Downside: Does NOT work with any teleconverters or extension tubes *

Really? Why would it not work with extension tubes? And it does not work with Sigma teleconverters? These statements just sound wrong.

John


----------



## SecureGSM (Jun 19, 2017)

no, Sigma 135 F1.8 Art lens does not work with Sigma teleconverters. The rear element of the lens is quite close to the lens mount and therefore teleconverter cannot be fitted. I have just tried for you (Sigma TC-2001).


----------



## chrysoberyl (Jun 19, 2017)

SecureGSM said:


> no, Sigma 135 F1.8 Art lens does not work with Sigma teleconverters. The rear element of the lens is quite close to the lens mount and therefore teleconverter cannot be fitted. I have just tried for you (Sigma TC-2001).



Thank you! Good to know! But why wouldn't an extension tube work? Sure, I expect to lose infinity focus, but the combo should be good for a couple meters.


----------



## chrysoberyl (Jul 4, 2017)

As expected, extension tubes do work, at least a 20mm Kenko does. AF works well, too, with the tube attached.


----------



## Mt Spokane Photography (Jul 4, 2017)

A Statement like the sharpest lens I own is meaningless unless the owner can put it in context. Maybe his other lens is a Canon 35-80mm zoom MK I  Sharpness is not necessarily the highest priority for a portrait lens in any event. The Canon 35mmL is not particularly sharp as far as absolute measurements go, but the images are stunning.


----------



## Maiaibing (Jul 4, 2017)

Mt Spokane Photography said:


> A Statement like the sharpest lens I own is meaningless unless the owner can put it in context. Maybe his other lens is a Canon 35-80mm zoom MK I  Sharpness is not necessarily the highest priority for a portrait lens in any event. The Canon 35mmL is not particularly sharp as far as absolute measurements go, but the images are stunning.


35mm L II is razor sharp - which is widely considered by reviewers to be one of its strong selling points.


----------



## SecureGSM (Jul 4, 2017)

+1 35 II L is an awesome lens. Beauty of the lens!

And to put the 135 Art sharpness in context:

Is as sharp or sharper (at infinity, for an instance ) than Milvus 135 lens, has virtually 0, I mean _zero_ level of chromatic aberrations even wide open, very low, almost 0 level of distortions, very smooth bokeh...
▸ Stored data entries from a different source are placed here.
(* ===== verification/NSLock.v ===== *)
(** * Locks of one node ([cmd/namespace-lock.go], [internal/lsync/lrwmutex.go])

    On a single node the namespace lock of a bucket's objects is a map from
    resources to counted read-write mutexes.  A request locks its paths one after
    the other in sorted order, waiting for each until a time-out, gives back what
    it has when one of them fails, and an entry of the map goes when nobody refers
    to it.  This file models the mutex, the map with the pointers that requests keep
    into it, and requests as threads that interleave at every atomic step: between
    the release of a mutex and the removal of its entry other threads may run.

    The theorems: a resource is never held by a writer and by somebody else, no
    step panics, the map is empty when all requests are done, and requests that
    take their locks in order do not block each other for ever. *)

From Stdlib Require Import Ascii.
From S2P Require Import Prelude FileInfo Quorum Distribution Restore HTTPRange ObjectRead XLStorage SignV4 SignCheck Lifecycle Names.

Local Open Scope go_scope.

(** Go's [int32]. *)
Definition wrap32 (z : Z) : Z := (z + 2 ^ 31) mod 2 ^ 32 - 2 ^ 31.

(** ** The mutex *)

Record LRWMutex := mkMutex { lm_id : string; lm_source : string; lm_isWriteLock : bool; lm_ref : Z }.
Definition NewLRWMutex : LRWMutex := mkMutex "" "" false 0.

Definition lm_lock (lm : LRWMutex) (id source : string) (isWriteLock : bool) : LRWMutex * bool :=
  if isWriteLock then
    if (lm_ref lm =? 0) && negb (lm_isWriteLock lm) then (mkMutex id source true 1, true)
    else (mkMutex id source (lm_isWriteLock lm) (lm_ref lm), false)
  else
    if negb (lm_isWriteLock lm) then (mkMutex id source (lm_isWriteLock lm) (lm_ref lm + 1)%int64, true)
    else (mkMutex id source (lm_isWriteLock lm) (lm_ref lm), false).

Definition lm_unlock (lm : LRWMutex) (isWriteLock : bool) : LRWMutex * bool :=
  if isWriteLock then
    if lm_isWriteLock lm && (lm_ref lm =? 1) then (mkMutex (lm_id lm) (lm_source lm) false 0, true) else (lm, false)
  else
    if negb (lm_isWriteLock lm) then
      if 0 <? lm_ref lm then (mkMutex (lm_id lm) (lm_source lm) (lm_isWriteLock lm) (lm_ref lm - 1)%int64, true)
      else (lm, false)
    else (lm, false).

(** [Unlock] and [RUnlock] panic when there is no such lock. *)
Definition lm_Unlock (lm : LRWMutex) : option LRWMutex :=
  match lm_unlock lm true with (lm, true) => Some lm | _ => None end.
Definition lm_RUnlock (lm : LRWMutex) : option LRWMutex :=
  match lm_unlock lm false with (lm, true) => Some lm | _ => None end.
Definition lm_ForceUnlock (lm : LRWMutex) : LRWMutex := mkMutex (lm_id lm) (lm_source lm) false 0.

(** ** The map

    The entries are reached through pointers, kept in [nm_heap]. *)

Record nsLock := mkNsLock { nl_ref : Z; nl_mutex : LRWMutex }.
Record nsLockMap := mkNsMap { nm_lockMap : gmap string nat; nm_heap : gmap nat nsLock; nm_next : nat }.
(** The map of a single node. *)
Definition newNSLock : nsLockMap := mkNsMap ∅ ∅ 0.

(** The first part of [lock]: the entry of the resource, with a reference more. *)
Definition ns_enter (n : nsLockMap) (resource : string) : nsLockMap * nat :=
  match nm_lockMap n !! resource with
  | Some p =>
      (mkNsMap (<[resource := p]> (nm_lockMap n))
         (alter (fun l => mkNsLock (wrap32 (nl_ref l + 1)) (nl_mutex l)) p (nm_heap n)) (nm_next n), p)
  | None =>
      let p := nm_next n in
      (mkNsMap (<[resource := p]> (nm_lockMap n)) (<[p := mkNsLock (wrap32 (0 + 1)) NewLRWMutex]> (nm_heap n)) (S p), p)
  end.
Things to be aware with 135 Art:

Contrast, saturation OOC (RAW files) is somewhat lower than you would expect from Canon best L glass or Zeiss.
I would typically raise contrast and saturation levels for images by around an additional +10+15 points in LR. 
An OOC image could appear flat, 2D looking due to less contrast variations between foreground and background, less pronounced wedges between well lit and shadowy areas.



Maiaibing said:


> Mt Spokane Photography said:
> 
> 
> > A Statement like the sharpest lens I own is meaningless unless the owner can put it in context. Maybe his other lens is a Canon 35-80mm zoom MK I  Sharpness is not necessarily the highest priority for a portrait lens in any event. The Canon 35mmL is not particularly sharp as far as absolute measurements go, but the images are stunning.
> ...


----------



## Zeidora (Jul 5, 2017)

chrysoberyl said:


> As expected, extension tubes do work, at least a 20mm Kenko does. AF works well, too, with the tube attached.
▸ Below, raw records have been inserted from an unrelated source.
(** * jtplot: matplotlib styling of jupyter-themes

    A shallow embedding of [jupyterthemes/jtplot.py] and the properties of
    its configuration-merging pipeline.

    - Python [str] is [string] (code points below 256); the string methods
      the module uses ([strip], [split], slicing, [in]) are written out.
    - Python numbers are [num]: unbounded [int] or binary64 [float], with
      the mixed-mode multiplication of the language.
    - Python [dict] is an insertion-ordered association list; the module
      iterates over [items()], so the order is part of the model.
    - Exceptions are the [Raise] branch of [result].
    - A text file is the decoded stream [open] delivers; its lines are
      split at the line terminator, which each line keeps.
    - The host library (matplotlib) is a record of the global objects the
      module reads and writes; its colour converter and the order in which
      the interpreter enumerates a set are section variables. [rcParams]
      is the mapping as the module writes it: what the host makes of a
      value on assignment (it may store a converted form or refuse the
      value) is outside the model. *)

From Stdlib Require Import ZArith String Ascii List Bool Lia Floats.
From stdpp Require Import base list strings.

Set Warnings "-inexact-float".
Local Open Scope string_scope.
Nice _Monotropa_! Most likely _M. uniflora_. Cool.


----------



## chrysoberyl (Jul 10, 2017)

Zeidora said:


> chrysoberyl said:
> 
> 
> > As expected, extension tubes do work, at least a 20mm Kenko does. AF works well, too, with the tube attached.
> ...



Thank you! I am pleased with the detail, especially of the translucent leaves. I see more fine detail with this lens than I do with the Milvus 100 Makro - which surprised me! I do bump up the contrast, as SecureGSM mentioned, but thus far I have not increased saturation. Hmm...


----------



## chrysoberyl (Jul 10, 2017)

Mt Spokane Photography said:


> A Statement like the sharpest lens I own is meaningless unless the owner can put it in context. Maybe his other lens is a Canon 35-80mm zoom MK I  Sharpness is not necessarily the highest priority for a portrait lens in any event. The Canon 35mmL is not particularly sharp as far as absolute measurements go, but the images are stunning.
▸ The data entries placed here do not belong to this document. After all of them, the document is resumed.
(* ===== verification/Prelude.v ===== *)
(** * The 6.5840 labs: a verification development

    The repository holds the Go programs of a course on distributed systems:
    a MapReduce library, a key/value server with retrying clerks, leader
    election of Raft, the skeletons of three services to be built on it, and what
    their tests are run with: a simulated network, a linearizability checker, and
    for every lab a tester that starts, crashes and connects the servers.
    The sources are below [src/6.5840/src]; paths in this text are relative to it.

    ** Parts and files

    The checker, [porcupine] and [models]. [Porcupine] has histories, models
    of sequential objects and how a history becomes a list of entries
    ([model.go], [makeEntries] to [convertEntries]); [LinkedList] the entries as
    heap nodes linked in both directions, with [lift] and [unlift]; [Bitset] the
    sets of operations ([bitset.go]); [Checker] the search [checkSingle], one
    definition for an iteration of its loop; [Parallel] the goroutines and the
    [select] of [checkParallel] and the API of [porcupine.go]; [KvModel] the
    key/value model of [models/kv.go]. The proofs are in [Search] (the search
    without the heap), [Linearizability] (the specification), [CheckerProof],
    [CheckSingle], [Entries] and [CheckerApi]. [Visualization] has the functions of
    [visualization.go] that compute what is drawn.

    The key/value server of lab 2, [kvsrv]. [KvSrv] has the handlers of
    [server.go], the loops of [client.go] and a system of any number of clerks
    whose calls may be lost; [KvSrvLin] proves it linearizable, for the
    specification of histories that [Porcupine] and [KvModel] give, so the
    tests, which ask the checker, ask for what is proved. [KvSrvConfig] has its tester,
    [kvsrv/config.go]; [KvNet] puts clerks, network and server together as that
    tester does, on the model of [labrpc] instead of lost calls; [KvNetLin] and
    [KvService] prove that system linearizable.

    MapReduce of lab 1, [mr], [mrapps] and [main/mrsequential.go]. [Coordinator]
    has the handlers of [coordinator.go]; [MapReduce] the workers as processes that
    read, write and rename files one step at a time and can crash in between, and the
    sequential program; [MapReduceOutput] what the buckets and the reduce loop
    compute; [MapReduceJob] that a finished job has the lines of the
    sequential program; [MapReduceApps] the applications that read UTF-8, crash, or
    count calls and processes; [MapReduceMain] the programs [main/mrcoordinator.go]
    and [main/mrworker.go], and that a job can be brought to its end.

    Raft of lab 3, [raft]. [Raft] has the handlers and goroutines of [raft.go] as
    threads of a system of servers with a clock; [RaftVotes], [RaftTyping],
    [RaftElection], [RaftRuns] and [RaftLiveness] its theorems. [Persister] has [persister.go] on
    slices that share arrays, and refines it to byte strings. [RaftConfig] is the
    tester, [raft/config.go]: its record is passed through an error monad whose
    failures are the panics and [Fatalf]s of the code. [RaftWiring] proves what its
    operations on servers and ends do, [RaftChecks] what its checks find out.
    [RaftNet] puts the servers on the model of [labrpc] instead of calls that are
    one delivery, [RaftNetSim] simulates that system by the one of [Raft], with the
    requests whose handler runs after their call has failed, [RaftService] starts it
    from what [make_config] makes, and [RaftNetLive] goes the other way: the system
    can follow the model where no call fails.

    The simulated network, [labrpc] and [labgob]. [LabRpc] has ends, network,
    servers and services of [labrpc.go] as a system of goroutines;
    [LabRpcProof] and [LabRpcApi] what a call over it means, [LabRpcCalls] what a
    service on top of it can rely on. [LabGob] has the
    searches through types and variables of [labgob.go].

    The skeletons, [shardctrler], [shardkv] and [kvraft]. [ShardCtrler], [ShardKv]
    and [KvRaft] have their messages, their clerks and their servers, whose
    handlers are empty in the code. Their testers are more than skeletons.
    [GroupConfig] is [kvraft/config.go], and what [shardctrler/config.go] has in common
    with it: a group of servers whose ends are connected one by one, so that
    the group can be partitioned; [CtrlerConfig] has what the second does otherwise.
    [GroupLinks] and [GroupRuns] prove which server reaches which. [ShardKvConfig] is
    [shardkv/config.go], with several groups, the controllers, and ends that the
    servers and clerks make on demand; [ShardKvLinks] and [ShardKvRuns] have its
    invariant, [ShardKvTests] what the set-up does, and [ShardKvService] the theorems.

    ** How the code is modelled

    A Go struct is a record, a method that runs with its lock held is a
    function on the record, and a goroutine is a thread, process or call of a
    transition system, one step of which is what runs between two places where
    another one can come in. Runs are lists of actions executed by a function
    [exec], so they can be computed. A panic, or an action that cannot happen, is
    [None]; [LabRpc] tells the two apart. Integers have the width Go gives them
    where they can wrap: 64-bit words in [Bitset], 32-bit hashes in
    [MapReduce.ihash], counters and ids; times, terms and numbers of tasks do not
    reach their bounds and are integers. Pointers that matter (the entry list, the
    arrays of [Persister], the servers of [LabRpc], the variables [LabGob]
    decodes into) are locations of a store. Maps are [gmap]s.

    What is not in the repository is an argument: sorting is any function that
    keeps the contract of [sort.Sort] (class [GoSort], which insertion sort
    satisfies), JSON is a class with its round trip ([MapReduce.Json]), gob is
    two functions in [LabGob] and the class [LabRpc.Codec] in [LabRpc], the random
    numbers and the clock are arguments of the actions that read them.

    A loop that need not end has fuel. [Checker.checkSingle] has one unit for an
    iteration, and [CheckerApi] proves that enough exists for every history
    ([checkSingle_decides]); [LabGob.checkType] needs one more than there are
    types, [LabGob.checkDefault1] four; the loops of the clerks in [ShardCtrler]
    and [ShardKv] have one unit for a round, and the theorems say with how much
    they return, or that none is enough.

    ** What is proved

    The checker answers true exactly on linearizable histories, for entries
    ([checkSingle_decides]), for operations and the whole key/value store
    ([CheckOperations_KvModel]) and for events ([CheckEvents_decides]); it ends;
    the partial linearizations it reports are ones ([checkSingle_partials]), and
    the data of the visualization show all of them ([computeVisualizationData_shows]);
    what it builds on is right ([makeEntries_faithful], [renumber_convert_renames],
    [lift_then_unlift], [bitset_operations], [bitset_equality]); and on an empty
    history it never answers ([CheckOperations_empty_hangs]).

    The key/value server executes every operation exactly once
    ([kvsrv_linearizable]) and forgets what it need not remember
    ([kvsrv_forgets_ids]); [clerk_returns] and [repeated_replies] say when a clerk
    returns and with what. The same holds of clerks, network and server together
    ([kvnet_linearizable]) once the tester has set them up ([set_up_connects]), and
    an operation of a clerk can always return ([kvnet_can_return]).

    A MapReduce job ends with the lines of the sequential program
    ([mapreduce_matches_sequential]), for reduce functions that do not look at
    the order of the values, which those of the applications do not
    ([apps_order_blind]), except after a crash at one place
    ([reduce_output_truncated]). [AssignMission_assigns], [coordinator_progress],
    [HandleMapFinish_timestamp] and [HandleMap_buckets] are the parts;
    [mrcoordinator] can end from every state a job gets into otherwise, with the lines
    of [mrsequential] ([mrcoordinator_can_end]). Word count and
    indexer print what one expects ([wc_and_indexer]), and the applications of the
    tests count calls and processes exactly ([jobcount_exact], [nparallel_counts]).

    Every reachable state of Raft is well-formed and none of its goroutines is
    stuck ([raft_type_sound]). In Raft a server votes once in a term
    ([one_vote_per_term]) and terms grow ([terms_grow]); there is at most one leader in a term in runs that count no
    vote of an earlier election ([election_safety]), and there can be two
    otherwise ([two_leaders_in_one_term] is such a run); from every state a server that is not killed
    can be elected when no message is lost ([a_server_can_lead]). Over the simulated
    network, whatever it does, the servers only do what those of the model do
    ([raftnet_refines]), so there, too, one leads a term in runs that count no
    vote of an earlier election ([raftnet_election_safety]). When all are connected a
    server can be elected ([raftnet_can_elect]), and any two of three or more
    servers can be, in the same term ([raftnet_two_leaders]). [old_leader_deposes_new],
    [heartbeat_replies_ignored] and [single_server_never_leads] are about what the
    code does with heartbeats and majorities, [RequestVote_cases] and
    [ticker_elects] about its handlers and timers. The persister keeps what it
    was given ([persister_refines]).

    The tester of Raft enables exactly the ends it should, whatever a test does
    ([harness_reaches]), and a restarted server finds what was saved when it crashed
    ([restart_keeps_saved]). Its check for a leader never reports two leaders that
    are not there ([checkOneLeader_sound]); the log entries it counts are there
    ([agreement_is_committed]); the readers of the apply channels find every
    disagreement ([appliers_check]) and snapshots restore logs ([snapshot_restores]).
    With [Start] as it is no test can agree on a command ([one_never_agrees]).

    The testers of the services lead every end to the server it is for, while and
    only while its link is set or its owner runs ([group_links], [shardkv_links]), a
    partition splits the group ([partition_splits], [make_partition_splits]), and the
    names given to the controller lead to the servers ([joined_names_lead]).
    [Leader_skips_dead] and [groups_of_three] are about the two places where a tester
    panics.

    A call over the network is executed at most once and returns true only
    with the reply of that execution, from a server that is still there
    ([Call_meaning]); while nobody changes the network it has one of the three
    fates [KvSrv] is modelled with ([calls_have_fates]); it can always return
    ([Call_can_return]); it reaches the method it names ([dispatch_routes]).
    labgob passes on what gob answers and warns about what it should, but panics on
    a variable with a field that is not exported ([Encode_complains_once],
    [Decode_warns]).

    A clerk of the sharded service returns what the group of the key answers
    ([Get_returns]), and never returns with the servers as they are
    ([skeleton_never_serves]).

    ** What is not modelled

    The web page that [porcupine/visualization.go] writes the data into, which is a
    program in another language; what is only printed, in the testers and in
    [raft/util.go]; the random strings and seeds of the testers; the tests
    themselves; and the programs of [main] that refer to packages that are not there
    ([lockc.go], [lockd.go], [pbc.go], [pbd.go], [viewd.go], [diskvd.go]). Of the
    applications, that a timing application cannot write or read its directory.
    Raft's log and its persistence are not written in the code. In [KvSrv] the outcome of a call is
    one of three fates; a handler that runs after its call has returned, which
    needs somebody to disconnect the end or delete the server, is only in [LabRpc] and
    [RaftNet]. In [RaftNet] no server is started again; restarts are in [RaftWiring].

    ** This file

    Go's integers, slices, sorting and string order, the automation the other
    files use, and lemmas on lists that several of them share. *)
From Stdlib Require Export ZArith Lia.
From stdpp Require Export prelude gmap strings list sorting relations.

Declare Scope go_scope.
Delimit Scope go_scope with go.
What makes the Canon 35mm L images stunning? I read recently where someone found that Canon lenses provide the effect of more DOF - is that it? Or is it microcontrast? Both?


----------



## chrysoberyl (Jul 11, 2017)

One more shot. I like this lens!


----------



## chrysoberyl (Jul 11, 2017)

This doesn't look flat/two dimensional to me, but I welcome other opinions. And if any viewer can identify this flower, I will be grateful. I am pretty sure it is a beardtongue, but which?


----------